AIM OF THE EXERCISE - Reproduce, character for character, the entries from their opening line through the line with "assert (length js".
** DATA SHOWN follows **
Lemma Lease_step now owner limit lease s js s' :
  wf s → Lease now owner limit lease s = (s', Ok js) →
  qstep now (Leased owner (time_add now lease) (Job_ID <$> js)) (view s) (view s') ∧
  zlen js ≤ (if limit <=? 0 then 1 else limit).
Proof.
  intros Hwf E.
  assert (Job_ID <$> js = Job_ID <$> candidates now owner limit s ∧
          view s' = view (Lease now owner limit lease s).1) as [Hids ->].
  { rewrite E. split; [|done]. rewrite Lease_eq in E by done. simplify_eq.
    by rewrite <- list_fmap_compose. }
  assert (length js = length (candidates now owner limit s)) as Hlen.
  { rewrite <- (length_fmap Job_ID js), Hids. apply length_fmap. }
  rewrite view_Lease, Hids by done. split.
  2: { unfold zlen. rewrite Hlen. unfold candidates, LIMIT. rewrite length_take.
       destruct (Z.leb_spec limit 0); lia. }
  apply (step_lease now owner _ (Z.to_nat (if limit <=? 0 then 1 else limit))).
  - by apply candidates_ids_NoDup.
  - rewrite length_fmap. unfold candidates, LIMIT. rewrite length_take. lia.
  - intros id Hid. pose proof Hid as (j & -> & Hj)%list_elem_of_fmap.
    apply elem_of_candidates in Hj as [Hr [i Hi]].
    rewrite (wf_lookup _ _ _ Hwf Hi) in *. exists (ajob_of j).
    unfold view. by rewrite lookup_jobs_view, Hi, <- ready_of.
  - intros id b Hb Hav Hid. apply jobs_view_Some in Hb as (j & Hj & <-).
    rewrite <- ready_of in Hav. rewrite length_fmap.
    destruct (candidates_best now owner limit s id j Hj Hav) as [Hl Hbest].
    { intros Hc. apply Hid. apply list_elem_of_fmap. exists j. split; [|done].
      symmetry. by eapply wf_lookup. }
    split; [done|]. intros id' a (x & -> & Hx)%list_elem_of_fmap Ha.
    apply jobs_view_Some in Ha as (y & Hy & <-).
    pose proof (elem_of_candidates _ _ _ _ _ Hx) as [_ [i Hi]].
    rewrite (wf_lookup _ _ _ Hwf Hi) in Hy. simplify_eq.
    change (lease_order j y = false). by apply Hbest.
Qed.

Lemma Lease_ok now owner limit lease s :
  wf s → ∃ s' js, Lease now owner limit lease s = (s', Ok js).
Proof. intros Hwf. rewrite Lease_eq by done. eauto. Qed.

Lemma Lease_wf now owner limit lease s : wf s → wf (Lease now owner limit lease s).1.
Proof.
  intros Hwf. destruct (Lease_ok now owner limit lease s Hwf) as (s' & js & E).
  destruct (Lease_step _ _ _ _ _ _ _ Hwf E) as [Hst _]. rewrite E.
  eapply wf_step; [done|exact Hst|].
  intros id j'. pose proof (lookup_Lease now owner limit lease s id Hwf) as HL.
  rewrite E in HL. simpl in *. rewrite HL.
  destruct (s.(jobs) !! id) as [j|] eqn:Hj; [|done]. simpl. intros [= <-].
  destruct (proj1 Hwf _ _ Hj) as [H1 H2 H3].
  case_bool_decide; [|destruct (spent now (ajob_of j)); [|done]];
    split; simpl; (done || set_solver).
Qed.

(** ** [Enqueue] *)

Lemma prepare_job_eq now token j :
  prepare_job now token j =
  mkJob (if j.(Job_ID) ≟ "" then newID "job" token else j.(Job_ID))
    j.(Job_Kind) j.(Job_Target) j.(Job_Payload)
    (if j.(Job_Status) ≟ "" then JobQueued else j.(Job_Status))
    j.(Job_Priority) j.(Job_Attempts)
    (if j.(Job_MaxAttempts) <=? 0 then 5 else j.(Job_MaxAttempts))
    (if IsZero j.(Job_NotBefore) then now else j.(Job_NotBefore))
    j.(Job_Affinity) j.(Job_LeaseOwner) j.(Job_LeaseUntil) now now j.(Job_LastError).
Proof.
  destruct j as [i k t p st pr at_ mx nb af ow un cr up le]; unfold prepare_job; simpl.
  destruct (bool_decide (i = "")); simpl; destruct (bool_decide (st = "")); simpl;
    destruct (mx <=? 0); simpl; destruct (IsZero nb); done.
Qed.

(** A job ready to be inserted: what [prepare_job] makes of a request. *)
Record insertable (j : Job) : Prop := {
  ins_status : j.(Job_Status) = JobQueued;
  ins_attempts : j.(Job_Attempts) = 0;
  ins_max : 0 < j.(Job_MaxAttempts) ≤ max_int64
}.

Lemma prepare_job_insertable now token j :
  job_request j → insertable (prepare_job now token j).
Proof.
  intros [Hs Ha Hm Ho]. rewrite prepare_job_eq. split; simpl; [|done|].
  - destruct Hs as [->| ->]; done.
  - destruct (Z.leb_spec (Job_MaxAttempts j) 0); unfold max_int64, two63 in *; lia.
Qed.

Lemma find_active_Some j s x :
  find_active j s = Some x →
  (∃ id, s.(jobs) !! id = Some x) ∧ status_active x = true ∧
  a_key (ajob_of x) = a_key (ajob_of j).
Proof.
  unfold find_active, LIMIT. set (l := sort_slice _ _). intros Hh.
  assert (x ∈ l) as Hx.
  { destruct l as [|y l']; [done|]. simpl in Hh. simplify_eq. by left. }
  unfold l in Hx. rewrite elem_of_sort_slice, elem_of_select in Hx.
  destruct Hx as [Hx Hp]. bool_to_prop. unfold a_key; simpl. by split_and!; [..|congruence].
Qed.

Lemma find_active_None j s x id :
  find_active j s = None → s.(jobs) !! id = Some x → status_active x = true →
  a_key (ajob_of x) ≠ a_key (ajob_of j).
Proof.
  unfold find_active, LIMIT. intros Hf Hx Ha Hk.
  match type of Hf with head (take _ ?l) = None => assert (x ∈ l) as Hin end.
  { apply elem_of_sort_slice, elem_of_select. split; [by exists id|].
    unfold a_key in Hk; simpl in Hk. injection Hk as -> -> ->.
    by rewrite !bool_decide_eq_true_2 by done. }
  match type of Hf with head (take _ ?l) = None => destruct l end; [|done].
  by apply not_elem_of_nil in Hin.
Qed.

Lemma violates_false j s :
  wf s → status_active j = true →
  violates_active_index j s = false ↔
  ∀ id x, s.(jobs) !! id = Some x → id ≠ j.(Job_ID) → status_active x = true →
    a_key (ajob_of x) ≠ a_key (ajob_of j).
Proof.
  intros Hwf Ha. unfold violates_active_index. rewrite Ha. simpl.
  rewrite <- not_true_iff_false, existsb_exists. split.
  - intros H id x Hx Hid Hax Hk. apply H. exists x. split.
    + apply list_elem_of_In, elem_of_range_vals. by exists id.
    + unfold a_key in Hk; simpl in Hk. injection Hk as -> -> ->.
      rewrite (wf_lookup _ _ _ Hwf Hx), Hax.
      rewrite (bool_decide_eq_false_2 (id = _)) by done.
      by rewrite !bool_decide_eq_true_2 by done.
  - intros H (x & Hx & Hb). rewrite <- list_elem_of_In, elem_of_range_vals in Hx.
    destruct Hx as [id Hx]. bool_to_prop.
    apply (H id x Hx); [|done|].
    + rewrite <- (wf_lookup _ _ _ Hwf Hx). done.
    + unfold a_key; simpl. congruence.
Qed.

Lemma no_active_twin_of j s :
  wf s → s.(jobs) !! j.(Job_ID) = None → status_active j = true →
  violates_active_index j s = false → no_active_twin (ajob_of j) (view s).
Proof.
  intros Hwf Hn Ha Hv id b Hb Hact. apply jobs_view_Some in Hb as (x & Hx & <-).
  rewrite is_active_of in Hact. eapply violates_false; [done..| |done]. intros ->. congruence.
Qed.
** End of DATA SHOWN **
EXERCISE RESULT -
Lemma Lease_step now owner limit lease s js s' :
  wf s → Lease now owner limit lease s = (s', Ok js) →
  qstep now (Leased owner (time_add now lease) (Job_ID <$> js)) (view s) (view s') ∧
  zlen js ≤ (if limit <=? 0 then 1 else limit).
Proof.
  intros Hwf E.
  assert (Job_ID <$> js = Job_ID <$> candidates now owner limit s ∧
          view s' = view (Lease now owner limit lease s).1) as [Hids ->].
  { rewrite E. split; [|done]. rewrite Lease_eq in E by done. simplify_eq.
    by rewrite <- list_fmap_compose. }
  assert (length js = length (candidates now owner limit s)) as Hlen.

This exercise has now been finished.